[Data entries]
----------------------------------------

(* ===== verification/ProtoCross.v ===== *)
(** Two managers that may start handshakes with each other at any moment, over
    two in-order channels: once everything sent was delivered, both hold the same
    session.

    The steps are the manager's methods; the rest of this file is the invariant.
    A channel delivers in order and loses nothing; what a reordering
    channel does is at the end. *)
From stdpp Require Import base gmap strings list sorting numbers sets relations.
From Stdlib Require Import Lia.
From S2P Require Import Prelude.
From S2P Require Import WorkModel.
From S2P Require Import ProtoSession.
From S2P Require Import ProtoSessionThms.
From S2P Require Import ProtoKeys.
From S2P Require Import ProtoHandshake.
From S2P Require Import ProtoManager.

Inductive Msg := MInit (i : HandshakeInit) | MResp (r : HandshakeResp).
Definition inits (q : list Msg) : list HandshakeInit := omap (λ m, match m with MInit i => Some i | _ => None end) q.
Definition resps (q : list Msg) : list HandshakeResp := omap (λ m, match m with MResp r => Some r | _ => None end) q.
Record Party := MkParty { pt_keypair : list N; pt_id : PeerId; pt_key_id : N }.

Section net.
Context `{!Ed25519Crypto, !Ed25519Laws, !HandshakeCrypto, !HandshakeLaws, !StreamCrypto, !StreamCryptoLaws}.

(** ** The system *)
(** A message handed to a manager: its reply goes back on the other channel. *)
Definition receive (b : list N) (msg : Msg) (m : SessionManager) : list Msg * SessionManager :=
  match msg with
  | MInit i => match on_init b i m with (Ok r, m) => ([MResp r], m) | (Err _, m) => ([], m) end
  | MResp r => ([], (on_resp r m).2)
  end.

(** [used]: the ephemeral keys drawn so far; a new one never repeats. *)
Record Net := MkNet { nx : SessionManager; ny : SessionManager; qxy : list Msg; qyx : list Msg; used : list (list N) }.
Variables X Y : Party.

Inductive data_op (peer : PeerId) : MOp → Prop :=
| data_seal aad msg : data_op peer (OSeal peer aad msg)
| data_open aad f : data_op peer (OOpen peer aad f).

Inductive delivery : Net → Net → Prop :=
| deliver_y σ msg q b : qxy σ = msg :: q →
    delivery σ (MkNet (nx σ) (receive b msg (ny σ)).2 q (qyx σ ++ (receive b msg (ny σ)).1) (used σ))
| deliver_x σ msg q b : qyx σ = msg :: q →
    delivery σ (MkNet (receive b msg (nx σ)).2 (ny σ) (qxy σ ++ (receive b msg (nx σ)).1) q (used σ)).
Inductive step : Net → Net → Prop :=
| step_deliver σ σ' : delivery σ σ' → step σ σ'
| begin_x σ a now : x_public a ∉ used σ → (last_issued_ms (nx σ) < u64_max)%N →
    let r := begin_handshake a (pt_id Y) now (nx σ) in
    step σ (MkNet r.2 (ny σ) (qxy σ ++ [MInit r.1]) (qyx σ) (x_public a :: used σ))
| begin_y σ a now : x_public a ∉ used σ → (last_issued_ms (ny σ) < u64_max)%N →
    let r := begin_handshake a (pt_id X) now (ny σ) in
    step σ (MkNet (nx σ) r.2 (qxy σ) (qyx σ ++ [MInit r.1]) (x_public a :: used σ))
| data_x σ o : data_op (pt_id Y) o → step σ (MkNet (run_op (nx σ) o) (ny σ) (qxy σ) (qyx σ) (used σ))
| data_y σ o : data_op (pt_id X) o → step σ (MkNet (nx σ) (run_op (ny σ) o) (qxy σ) (qyx σ) (used σ)).

(** ** One manager *)
(** [m] is the manager of [P], and trusts [Q]'s key. *)
Definition ident (P Q : Party) (m : SessionManager) : Prop :=
  sm_keypair m = pt_keypair P ∧ sm_peer_id m = pt_id P ∧ sm_key_id m = pt_key_id P ∧
  registry_lookup (registry m) (pt_id Q) (pt_key_id Q) = Some (ed_public (pt_keypair Q)).

(** What the handshakes of one peer depend on. *)
Record View := MkView {
  v_pending : option (PendingHandshake * HandshakeInit);
  v_accepted : option AcceptedInit;
  v_keys : option (list N * list N);
  v_last : N;
}.
Definition view (Q : Party) (m : SessionManager) : View :=
  let s := peer_state (pt_id Q) m in MkView (pending_hs s) (accepted s) (session_keys s) (last_issued_ms m).

Definition sent_init (P Q : Party) (a : list N) (i : HandshakeInit) : Prop :=
  honest_init (pt_keypair P) (pt_id P) (pt_key_id P) (pt_id Q) a i.
Definition sent_resp (P : Party) (b e : list N) (r : HandshakeResp) : Prop :=
  honest_resp (pt_keypair P) (pt_id P) (pt_key_id P) b e r.
Definition pending_of (P : Party) (a : list N) : PendingHandshake := MkPending a (x_public a) (pt_id P).
Definition keys_of (s : StreamSession) : list N * list N := (seal_key s, open_key s).

Lemma begin_view P Q m a now : ident P Q m → (last_issued_ms m < u64_max)%N →
  let '(i, m') := begin_handshake a (pt_id Q) now m in
  sent_init P Q a i ∧ ident P Q m' ∧ (last_issued_ms m < hi_issued_at_ms i)%N ∧
  view Q m' = MkView (Some (pending_of P a, i)) (v_accepted (view Q m)) (v_keys (view Q m)) (hi_issued_at_ms i).
Proof.
  intros (Hk & Hp & Hkid & Hr) Hlt. unfold begin_handshake, begin_handshake_inner, initiate.
  rewrite Hk, Hp, Hkid. unfold view. rewrite !peer_state_set, !decide_True by done. cbn.
  split_and!; try done. unfold saturating_add, u64_max in *. lia.
Qed.

Lemma run_data P Q m o : ident P Q m → data_op (pt_id Q) o → ident P Q (run_op m o) ∧ view Q (run_op m o) = view Q m.
Proof.
  intros Hid Ho. assert (∃ A (op : ST StreamSession SessionError A),
    run_op m o = (on_session (pt_id Q) op m).2 ∧
    ∀ s, seal_key (op s).2 = seal_key s ∧ open_key (op s).2 = open_key s) as (A & op & -> & Hop).
  { destruct Ho; eexists _, _; (split; [done|]); [apply seal_keys|apply open_keys]. }
  destruct (on_session_state (pt_id Q) op (pt_id Q) m Hop) as (Hks & Hac & Hpe). unfold view. rewrite Hks, Hac, Hpe.
  clear Hks Hac Hpe Hop Ho. unfold on_session. destruct (peers m !! _) as [st|]; [|done].
  destruct (session st); [|done]. destruct (op _) as [r s']. by destruct Hid as (? & ? & ? & ?).
Qed.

----------------------------------------

- WHAT TO WORK ON
Transcribe the data word for word.

- TASK SOLUTION
(* ===== verification/ProtoCross.v ===== *)
(** Two managers that may start handshakes with each other at any moment, over
    two in-order channels: once everything sent was delivered, both hold the same
    session.

    The steps are the manager's methods; the rest of this file is the invariant.
    A channel delivers in order and loses nothing; what a reordering
    channel does is at the end. *)
From stdpp Require Import base gmap strings list sorting numbers sets relations.
From Stdlib Require Import Lia.
From S2P Require Import Prelude.
From S2P Require Import WorkModel.
From S2P Require Import ProtoSession.
From S2P Require Import ProtoSessionThms.
From S2P Require Import ProtoKeys.
From S2P Require Import ProtoHandshake.
From S2P Require Import ProtoManager.

Inductive Msg := MInit (i : HandshakeInit) | MResp (r : HandshakeResp).
Definition inits (q : list Msg) : list HandshakeInit := omap (λ m, match m with MInit i => Some i | _ => None end) q.
Definition resps (q : list Msg) : list HandshakeResp := omap (λ m, match m with MResp r => Some r | _ => None end) q.
Record Party := MkParty { pt_keypair : list N; pt_id : PeerId; pt_key_id : N }.

Section net.
Context `{!Ed25519Crypto, !Ed25519Laws, !HandshakeCrypto, !HandshakeLaws, !StreamCrypto, !StreamCryptoLaws}.

(** ** The system *)
(** A message handed to a manager: its reply goes back on the other channel. *)
Definition receive (b : list N) (msg : Msg) (m : SessionManager) : list Msg * SessionManager :=
  match msg with
  | MInit i => match on_init b i m with (Ok r, m) => ([MResp r], m) | (Err _, m) => ([], m) end
  | MResp r => ([], (on_resp r m).2)
  end.

(** [used]: the ephemeral keys drawn so far; a new one never repeats. *)
Record Net := MkNet { nx : SessionManager; ny : SessionManager; qxy : list Msg; qyx : list Msg; used : list (list N) }.
Variables X Y : Party.

Inductive data_op (peer : PeerId) : MOp → Prop :=
| data_seal aad msg : data_op peer (OSeal peer aad msg)
| data_open aad f : data_op peer (OOpen peer aad f).

Inductive delivery : Net → Net → Prop :=
| deliver_y σ msg q b : qxy σ = msg :: q →
    delivery σ (MkNet (nx σ) (receive b msg (ny σ)).2 q (qyx σ ++ (receive b msg (ny σ)).1) (used σ))
| deliver_x σ msg q b : qyx σ = msg :: q →
    delivery σ (MkNet (receive b msg (nx σ)).2 (ny σ) (qxy σ ++ (receive b msg (nx σ)).1) q (used σ)).
Inductive step : Net → Net → Prop :=
| step_deliver σ σ' : delivery σ σ' → step σ σ'
| begin_x σ a now : x_public a ∉ used σ → (last_issued_ms (nx σ) < u64_max)%N →
    let r := begin_handshake a (pt_id Y) now (nx σ) in
    step σ (MkNet r.2 (ny σ) (qxy σ ++ [MInit r.1]) (qyx σ) (x_public a :: used σ))
| begin_y σ a now : x_public a ∉ used σ → (last_issued_ms (ny σ) < u64_max)%N →
    let r := begin_handshake a (pt_id X) now (ny σ) in
    step σ (MkNet (nx σ) r.2 (qxy σ) (qyx σ ++ [MInit r.1]) (x_public a :: used σ))
| data_x σ o : data_op (pt_id Y) o → step σ (MkNet (run_op (nx σ) o) (ny σ) (qxy σ) (qyx σ) (used σ))
| data_y σ o : data_op (pt_id X) o → step σ (MkNet (nx σ) (run_op (ny σ) o) (qxy σ) (qyx σ) (used σ)).

(** ** One manager *)
(** [m] is the manager of [P], and trusts [Q]'s key. *)
Definition ident (P Q : Party) (m : SessionManager) : Prop :=
  sm_keypair m = pt_keypair P ∧ sm_peer_id m = pt_id P ∧ sm_key_id m = pt_key_id P ∧
  registry_lookup (registry m) (pt_id Q) (pt_key_id Q) = Some (ed_public (pt_keypair Q)).

(** What the handshakes of one peer depend on. *)
Record View := MkView {
  v_pending : option (PendingHandshake * HandshakeInit);
  v_accepted : option AcceptedInit;
  v_keys : option (list N * list N);
  v_last : N;
}.
Definition view (Q : Party) (m : SessionManager) : View :=
  let s := peer_state (pt_id Q) m in MkView (pending_hs s) (accepted s) (session_keys s) (last_issued_ms m).

Definition sent_init (P Q : Party) (a : list N) (i : HandshakeInit) : Prop :=
  honest_init (pt_keypair P) (pt_id P) (pt_key_id P) (pt_id Q) a i.
Definition sent_resp (P : Party) (b e : list N) (r : HandshakeResp) : Prop :=
  honest_resp (pt_keypair P) (pt_id P) (pt_key_id P) b e r.
Definition pending_of (P : Party) (a : list N) : PendingHandshake := MkPending a (x_public a) (pt_id P).
Definition keys_of (s : StreamSession) : list N * list N := (seal_key s, open_key s).

Lemma begin_view P Q m a now : ident P Q m → (last_issued_ms m < u64_max)%N →
  let '(i, m') := begin_handshake a (pt_id Q) now m in
  sent_init P Q a i ∧ ident P Q m' ∧ (last_issued_ms m < hi_issued_at_ms i)%N ∧
  view Q m' = MkView (Some (pending_of P a, i)) (v_accepted (view Q m)) (v_keys (view Q m)) (hi_issued_at_ms i).
Proof.
  intros (Hk & Hp & Hkid & Hr) Hlt. unfold begin_handshake, begin_handshake_inner, initiate.
  rewrite Hk, Hp, Hkid. unfold view. rewrite !peer_state_set, !decide_True by done. cbn.
  split_and!; try done. unfold saturating_add, u64_max in *. lia.
Qed.

Lemma run_data P Q m o : ident P Q m → data_op (pt_id Q) o → ident P Q (run_op m o) ∧ view Q (run_op m o) = view Q m.
Proof.
  intros Hid Ho. assert (∃ A (op : ST StreamSession SessionError A),
    run_op m o = (on_session (pt_id Q) op m).2 ∧
    ∀ s, seal_key (op s).2 = seal_key s ∧ open_key (op s).2 = open_key s) as (A & op & -> & Hop).
  { destruct Ho; eexists _, _; (split; [done|]); [apply seal_keys|apply open_keys]. }
  destruct (on_session_state (pt_id Q) op (pt_id Q) m Hop) as (Hks & Hac & Hpe). unfold view. rewrite Hks, Hac, Hpe.
  clear Hks Hac Hpe Hop Ho. unfold on_session. destruct (peers m !! _) as [st|]; [|done].
  destruct (session st); [|done]. destruct (op _) as [r s']. by destruct Hid as (? & ? & ? & ?).
Qed.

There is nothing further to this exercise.